Day and Night

The Hannah Arendt Center
Quote of the Week
Published in
6 min readMar 5, 2023

Sharon Sliwinski

Night and dream confirmed and reproduced what day had glossed over or hid. The dream stopped at nothing, exposed the naked phenomena and did not mind their incomprehensibility.… It dragged all hidden things to light.

— Hannah Arendt, Rahel Varnhagen: The Life of a Jewish Woman

Dreaming In Dark Times: Six Exercises in Political Thought https://www.upress.umn.edu/book-division/books/dreaming-in-dark-times University of Minnesota Press

Remember that old advice about what to do when someone points out your mistakes? Change, indeed, change gladly, Marcus Aurelius says: “The truth never harmed anyone. What harms us is to persist in self-deceit and ignorance.” It’s one of those pieces of wisdom that sounds easy enough. Until it happens to you.

My most egregious professional error (so far!) appears in print and therefore feels painfully permanent. In the introduction to Dreaming in Dark Times: Six Exercises in Political Thought, I unabashedly claim that Hannah Arendt never wrote about dream life. Reading the line back now, it seems like a completely unnecessary declaration. A little flourish of the pen, a telltale hint of hubris. At the time, I thought it important since the book leans so heavily on Arendt’s work to show how dream life is a crucial, if overlooked venue for political thought.

My error was pointed out in the gentlest way imaginable. Shortly after the book’s publication, I found myself in Providence giving a public talk. When I was finished, a graduate student from the university that was hosting me shyly approached the lectern. She introduced herself and disclosed that she was writing a dissertation about Arendt. She seemed excited about my attempt to treat dreams as a species of political thinking, but wanted to let me know that Arendt had, in fact, written about these nocturnal visions. Did I know her 1957 biography, Rahel Varnhagen: The Life of a Jewish Woman?

I don’t think my mortification was entirely obvious. I somehow managed to respond, admitting that I had not, in fact, read the book. The student shrugged, acknowledging that it wasn’t widely consulted, even by Arendt scholars, largely because it wasn’t considered to be central to her political theory. She assured me I would find it of interest.

Change. Change gladly.

As it turns out, Arendt devotes an entire chapter to the dreams of the woman she calls “her closest friend,” despite the fact that Rahel died in 1833, a century before the biography was written. Rahel Varnhagen (née Levin) was born in Berlin in 1771 to a small community of wealthy Jewish families. Today, she is chiefly remembered for her influential salon: writers, artists, and aristocrats regularly rubbed shoulders at her “tea” meetings, first at her apartment on Jägerstraße 54, and then, after her marriage, in the Varnhagen home. But it was not this history of salon culture that interested Arendt. She was pursing something more intimate. In 1930, after finishing her doctorate on Augustine’s conception of love, she began a study of Rahel’s voluminous correspondence (some six thousand letters survive) as a way to gain a deeper understanding of the dilemmas of Jewish assimilation. Needless to say, this was a germane topic at the time Arendt was writing.
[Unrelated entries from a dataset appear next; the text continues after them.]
(** C4. Each provided put option assigns its fields whatever the request
    holds, so of two options applied one after the other the later one
    decides every field it assigns: what the field holds afterwards is
    what the later option puts there on any request, whatever the
    earlier option was.  In particular two content types leave the
    second.  Option by option: after any earlier option, [SSEKMSKeyID k]
    leaves the key id [k] and the mode "aws:kms", [SSES3] the mode
    "AES256", [ACLPrivate] the ACL "private", [ACLPublicRead] the ACL
    "public-read", [ContentType ct] the content type [ct] and
    [ContentLength n] the content length [n]; and each of them assigns
    these fields in the sense of the first part. *)
Theorem put_options_last_write_wins (T : Externals) :
  (forall (o1 o2 : option.PutObjectInput T) (f : put_field),
     option.Provided o2 -> assigns o2 f ->
     forall req w req0 w0,
       read f (fst (applied [o1; o2] req w)) = read f (fst (o2 req0 w0))) /\
  (forall a b req w,
     s3.PutObjectInput.ContentType
       (fst (applied [option.ContentType (T:=T) a; option.ContentType (T:=T) b] req w)) =
     Some b) /\
  (forall (o1 : option.PutObjectInput T) req w,
     (forall k,
        s3.PutObjectInput.SSEKMSKeyId
          (fst (applied [o1; option.SSEKMSKeyID k] req w)) = Some k /\
        s3.PutObjectInput.ServerSideEncryption
          (fst (applied [o1; option.SSEKMSKeyID k] req w)) = Some "aws:kms") /\
     s3.PutObjectInput.ServerSideEncryption
       (fst (applied [o1; option.SSES3 (T:=T)] req w)) = Some "AES256" /\
     s3.PutObjectInput.ACL
       (fst (applied [o1; option.ACLPrivate (T:=T)] req w)) = Some "private" /\
     s3.PutObjectInput.ACL
       (fst (applied [o1; option.ACLPublicRead (T:=T)] req w)) = Some "public-read" /\
     (forall ct,
        s3.PutObjectInput.ContentType
          (fst (applied [o1; option.ContentType ct] req w)) = Some ct) /\
     (forall n,
        s3.PutObjectInput.ContentLength
          (fst (applied [o1; option.ContentLength n] req w)) = Some n)) /\
  (forall w : World T,
     (forall k, assigns (option.SSEKMSKeyID (T:=T) k) F_SSEKMSKeyId /\
                assigns (option.SSEKMSKeyID (T:=T) k) F_ServerSideEncryption) /\
     assigns (option.SSES3 (T:=T)) F_ServerSideEncryption /\
     assigns (option.ACLPrivate (T:=T)) F_ACL /\
     assigns (option.ACLPublicRead (T:=T)) F_ACL /\
     (forall ct, assigns (option.ContentType (T:=T) ct) F_ContentType) /\
     (forall n, assigns (option.ContentLength (T:=T) n) F_ContentLength)).
Proof.
  split; [|split; [|split]].
  - intros o1 o2 f Hp Ha req w req0 w0.
    rewrite applied_cons, applied_cons, applied_nil. cbn [fst snd].
    destruct (o1 req w) as [r1 w1]. cbn [fst snd].
    destruct Hp; destruct f; try reflexivity;
      exfalso; destruct Ha as (r & w' & H); apply H; reflexivity.
  - intros a b req w. reflexivity.
  - intros o1 req w. rewrite !applied_cons, !applied_nil.
    destruct (o1 req w) as [r1 w1].
    repeat (intros; match goal with |- _ /\ _ => split end); intros; reflexivity.
  - intros w.
    pose (zero := @s3.PutObjectInput.Build_t T None None None None None None None None).
    repeat (intros; match goal with |- _ /\ _ => split end); intros;
      exists zero, w; discriminate.
Qed.

(** Private, then public-read: the ACL is public-read. *)
Lemma put_options_last_write_wins_witness :
  read F_ACL
       (fst (applied (T:=double.Types) [option.ACLPrivate (T:=double.Types); option.ACLPublicRead (T:=double.Types)]
               (base_PutObject double.photos "cat.png" double.bytes) [])) =
  StringField double.Types (Some "public-read").
Proof.
  refine (proj1 (put_options_last_write_wins double.Types)
                (option.ACLPrivate (T:=double.Types))
                (option.ACLPublicRead (T:=double.Types)) F_ACL
                (option.provided_ACLPublicRead _) _ _ _
                (base_PutObject double.photos "cat.png" double.bytes) []).
  exists (base_PutObject double.photos "cat.png" double.bytes), [].
  discriminate.
Defined.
At the turn of the 19th century, the Jews of Berlin were denied full citizenship, banned from most occupations, and subject to various punishing fines and debts. “A political struggle for equal rights might have taken the place of the personal struggle,” Arendt notes: “But that was wholly unknown to this generation of Jews…who did not even want to be emancipated as a whole; all they wanted was to escape from Jewishness, as individuals if possible.” In this respect, Rahel was an exemplar of this generation. She experienced her “infamous birth” as a personal curse and described her Jewishness as her “greatest shame” that brought nothing but “misery and misfortune.” While Arendt is relentlessly critical of this example of what we might now call internalized antisemitism, she nevertheless used the biographical project as a vehicle to work out the ways history can concentrate its force on the individual’s experience of life. In other words, Arendt viewed Rahel’s personal emotional torment as politically salient. Indeed, one could say the book represents one of the key moments when Arendt turned her back on philosophy to become a political theorist.

And low and behold! At the very center of this turn is a study of dream life. In a chapter simply called “Day and Night” (an ingenious reversal of Cole Porter’s hit song, which was released while the biography was being written), Arendt shows how Rahel’s nocturnal visions exposed what she tried to actively repress during the day. Several of her dreams are recounted in full and treated as theatrical versions of what had, in fact, simply been the reality of Rahel’s life.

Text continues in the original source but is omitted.